Lemma exec_webhook_events op w :
  webhook_events (exec op w) = webhook_events w
  ∨ ∃ r, webhook_events (exec op w) = trim200 (insert0 r (webhook_events w)).
Proof.
  destruct op; simpl; try (left; by run_handler).
  - apply webhook_receiver_events.
  - left. unfold start_digest, bind, lift, ret. cbv zeta.
    repeat case_match; simplify_eq/=; try done.
    apply (drain_unchanged webhook_events). intros. by run_handler.
Qed.

Lemma exec_all_webhook_events ops :
  ∀ w, length (webhook_events w) ≤ 200 →
       length (webhook_events (exec_all ops w)) ≤ 200.
Proof.
  induction ops as [|op ops IH]; intros w Hw; [done|].
  apply IH. destruct (exec_webhook_events op w) as [->|[r ->]]; [done|].
  rewrite trim200_insert0_length by done. lia.
Qed.

(** C2 (amended).  Every insertion by [safety_check], [webhook_receiver]
    or the digest relay puts the new record at position 0 and leaves the
    older records behind it in their order, so each log is newest first.
    [webhook_events] never holds more than 200 records, and N insertions
    into an empty log that is trimmed leave the min(N, 200) newest;
    [safety_check] trims [alert_history] the same way.
    [digest_summaries] is not trimmed: N insertions into the empty log
    leave N records. *)
Theorem bounded_logs_newest_first :
  (∀ body reply w,
      alert_history (safety_check body reply w).2 = alert_history w
      ∨ ∃ r, alert_history (safety_check body reply w).2
             = trim200 (insert0 r (alert_history w)))
  ∧ (∀ body w,
        (alert_history (webhook_receiver body w).2 = alert_history w
         ∨ ∃ r, alert_history (webhook_receiver body w).2
                = insert0 r (alert_history w))
        ∧ (webhook_events (webhook_receiver body w).2 = webhook_events w
           ∨ ∃ r, webhook_events (webhook_receiver body w).2
                  = trim200 (insert0 r (webhook_events w))))
  ∧ (∀ stream_url line w,
        digest_summaries (mirror_summary stream_url line w).2 = digest_summaries w
        ∨ ∃ r, digest_summaries (mirror_summary stream_url line w).2
               = insert0 r (digest_summaries w))
  ∧ (∀ (r : json) l,
        trim200 (insert0 r l) !! 0 = Some r
        ∧ (∃ k, trim200 (insert0 r l) = r :: take k l)
        ∧ (length l ≤ 200 → trim200 (insert0 r l) = take 200 (r :: l)))
  ∧ (∀ rs : list json,
        insert_all_trimmed rs [] = take 200 (reverse rs)
        ∧ length (insert_all_trimmed rs []) = min (length rs) 200)
  ∧ (∀ rs : list json,
        insert_all rs [] = reverse rs ∧ length (insert_all rs []) = length rs)
  ∧ (∀ ops, length (webhook_events (exec_all ops init_world)) ≤ 200).
Proof.
  split; [apply safety_check_alerts|].
  split; [split; [apply webhook_receiver_alerts|apply webhook_receiver_events]|].
  split; [apply mirror_summary_digests|].
  split.
  { intros r l. split; [apply trim200_insert0_head|].
    split; [rewrite trim200_insert0; eauto|apply trim200_insert0_bounded]. }
  split.
  { intros rs.
    rewrite insert_all_trimmed_take, app_nil_r by (simpl; lia).
    split; [done|]. rewrite length_take, length_reverse. lia. }
  split.
  { intros rs. rewrite insert_all_reverse, app_nil_r.
    by rewrite length_reverse. }
  intros ops. apply exec_all_webhook_events. simpl. lia.
Qed.

(** ** The job table *)

Lemma stop_monitor_monitors body reply w :
  active_monitors (stop_monitor body reply w).2 = active_monitors w
  ∨ ∃ job_id,
      active_monitors (stop_monitor body reply w).2
      = alter (Py.assoc_set "status" (JStr "stopped")) (KStr job_id)
          (active_monitors w).
Proof. run_handler. Qed.

Lemma webhook_receiver_monitors body w :
  active_monitors (webhook_receiver body w).2 = active_monitors w
  ∨ ∃ key type data status,
      Py.get (Py.or_else body (JObj [])) "type" (JStr "unknown") = Ret type
      ∧ Py.eq_str type "job_stopped" || Py.eq_str type "job_completed"
        || Py.eq_str type "job_failed" = true
      ∧ Py.get (Py.or_else body (JObj [])) "data" (JObj []) = Ret data
      ∧ Py.get data "status" (JStr "stopped") = Ret status
      ∧ active_monitors (webhook_receiver body w).2
        = alter (Py.assoc_set "status" status) key (active_monitors w).
Proof.
  unfold webhook_receiver, bind, lift, ret, modify, read, utcnow_z, uuid8.
  cbv zeta. repeat case_match; simplify_eq/=; eauto;
    right; do 4 eexists; repeat split; eauto.
Qed.

Lemma start_monitor_monitors body url_root reply w :
  active_monitors (start_monitor body url_root reply w).2 = active_monitors w
  ∨ ∃ key entry job_id,
      hash_key job_id = Ret key
      ∧ Py.assoc "job_id" entry = Some job_id
      ∧ active_monitors (start_monitor body url_root reply w).2
        = <[key := entry]> (active_monitors w).
Proof.
  unfold start_monitor, bind, lift, ret, modify, read, utcnow_z, uuid8.
  cbv zeta. repeat case_match; simplify_eq/=; eauto;
    right; do 3 eexists; repeat split; eauto.
Qed.

Lemma assoc_set_other field v entry :
  field ≠ "status" →
  Py.assoc field (Py.assoc_set "status" v entry) = Py.assoc field entry.
Proof.
  intros Hf. induction entry as [|[k x] entry IH].
  - cbn [Py.assoc_set Py.assoc]. by destruct (String.eqb_spec field "status").
  - cbn [Py.assoc_set]. destruct (String.eqb_spec "status" k) as [<-|Hk].
    + cbn [Py.assoc]. by destruct (String.eqb_spec field "status").
    + cbn [Py.assoc]. by rewrite IH.
Qed.

Lemma assoc_set_same v entry :
  Py.assoc "status" (Py.assoc_set "status" v entry) = Some v.
Proof.
  induction entry as [|[k x] entry IH]; [done|].
  cbn [Py.assoc_set]. destruct (String.eqb_spec "status" k) as [<-|Hk].
  - done.
  - cbn [Py.assoc]. by destruct (String.eqb_spec "status" k).
Qed.

(** C9 (amended).  An entry of [active_monitors] is never deleted: after
    any request its key is still there.  [stop_monitor] and
    [webhook_receiver] (on a job_stopped, job_completed or job_failed
    event) change at most its status field: [stop_monitor] sets it to
    "stopped", [webhook_receiver] to whatever [data.status] of the
    payload is ("stopped" when it is missing).  A later [start_monitor]
    leaves the entry alone or, when the upstream answers with the same
    job id, puts a new entry in its place.  No other request changes
    the entry. *)
Theorem job_entries_kept :
  (∀ op w key entry,
      active_monitors w !! key = Some entry →
      ∃ entry',
        active_monitors (exec op w) !! key = Some entry'
        ∧ match op with
          | OpStartMonitor _ _ _ =>
              entry' = entry
              ∨ ∃ job_id, hash_key job_id = Ret key
                          ∧ Py.assoc "job_id" entry' = Some job_id
          | OpStopMonitor _ _ =>
              entry' = entry
              ∨ entry' = Py.assoc_set "status" (JStr "stopped") entry
          | OpWebhook body =>
              entry' = entry
              ∨ ∃ type data status,
                  Py.get (Py.or_else body (JObj [])) "type" (JStr "unknown")
                  = Ret type
                  ∧ Py.eq_str type "job_stopped"
                    || Py.eq_str type "job_completed"
                    || Py.eq_str type "job_failed" = true
                  ∧ Py.get (Py.or_else body (JObj [])) "data" (JObj [])
                    = Ret data
                  ∧ Py.get data "status" (JStr "stopped") = Ret status
                  ∧ entry' = Py.assoc_set "status" status entry
          | _ => entry' = entry
          end)
  ∧ (∀ field v entry,
        field ≠ "status" →
        Py.assoc field (Py.assoc_set "status" v entry) = Py.assoc field entry)
  ∧ (∀ v entry, Py.assoc "status" (Py.assoc_set "status" v entry) = Some v).
Proof.
  split; [|split; [apply assoc_set_other|apply assoc_set_same]].
  intros op w key entry Hk. destruct op; simpl.
  - exists entry. split; [|done].
    replace (active_monitors _) with (active_monitors w); [done|].
    symmetry. by run_handler.
  - exists entry. split; [|done].
    replace (active_monitors _) with (active_monitors w); [done|].
    symmetry. by run_handler.
  - destruct (start_monitor_monitors body url_root reply w)
      as [->|(key' & new & job_id & Hh & Hj & ->)]; [by eauto|].
    destruct (decide (key' = key)) as [->|Hne].
    + exists new. rewrite lookup_insert_eq. eauto 6.
    + exists entry. rewrite lookup_insert_ne by done. eauto.
  - destruct (stop_monitor_monitors body reply w) as [->|(job_id & ->)];
      [by eauto|].
    rewrite lookup_alter. case_decide; subst; rewrite Hk; simpl; eauto.
  - destruct (webhook_receiver_monitors body w)
      as [->|(key' & type & data & status & H1 & H2 & H3 & H4 & ->)];
      [by eauto|].
    rewrite lookup_alter. case_decide; subst; rewrite Hk; simpl; [|by eauto].
    eexists. split; [done|]. right. by exists type, data, status.
  - exists entry. split; [|done].
    replace (active_monitors _) with (active_monitors w); [done|].
    symmetry. by run_handler.
  - exists entry. split; [|done].
    replace (active_monitors _) with (active_monitors w); [done|].
    symmetry. unfold start_digest, bind, lift, ret. cbv zeta.
    repeat case_match; simplify_eq/=; try done.
    apply (drain_unchanged active_monitors). intros. by run_handler.
Qed.

End StoreFacts.

(** ** The one-shot check *)

Section CheckFacts.
Context {lib : PyLib}.
Import App.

###

→ **What is needed**:
The line containing "r, webhook_events (webhook_receiver body w).2" marks the end: copy exactly every line from the top of the data above down to it, that line included.

→ **Solution**:
Lemma exec_webhook_events op w :
  webhook_events (exec op w) = webhook_events w
  ∨ ∃ r, webhook_events (exec op w) = trim200 (insert0 r (webhook_events w)).
Proof.
  destruct op; simpl; try (left; by run_handler).
  - apply webhook_receiver_events.
  - left. unfold start_digest, bind, lift, ret. cbv zeta.
    repeat case_match; simplify_eq/=; try done.
    apply (drain_unchanged webhook_events). intros. by run_handler.
Qed.

Lemma exec_all_webhook_events ops :
  ∀ w, length (webhook_events w) ≤ 200 →
       length (webhook_events (exec_all ops w)) ≤ 200.
Proof.
  induction ops as [|op ops IH]; intros w Hw; [done|].
  apply IH. destruct (exec_webhook_events op w) as [->|[r ->]]; [done|].
  rewrite trim200_insert0_length by done. lia.
Qed.

(** C2 (amended).  Every insertion by [safety_check], [webhook_receiver]
    or the digest relay puts the new record at position 0 and leaves the
    older records behind it in their order, so each log is newest first.
    [webhook_events] never holds more than 200 records, and N insertions
    into an empty log that is trimmed leave the min(N, 200) newest;
    [safety_check] trims [alert_history] the same way.
    [digest_summaries] is not trimmed: N insertions into the empty log
    leave N records. *)
Theorem bounded_logs_newest_first :
  (∀ body reply w,
      alert_history (safety_check body reply w).2 = alert_history w
      ∨ ∃ r, alert_history (safety_check body reply w).2
             = trim200 (insert0 r (alert_history w)))
  ∧ (∀ body w,
        (alert_history (webhook_receiver body w).2 = alert_history w
         ∨ ∃ r, alert_history (webhook_receiver body w).2
                = insert0 r (alert_history w))
        ∧ (webhook_events (webhook_receiver body w).2 = webhook_events w
           ∨ ∃ r, webhook_events (webhook_receiver body w).2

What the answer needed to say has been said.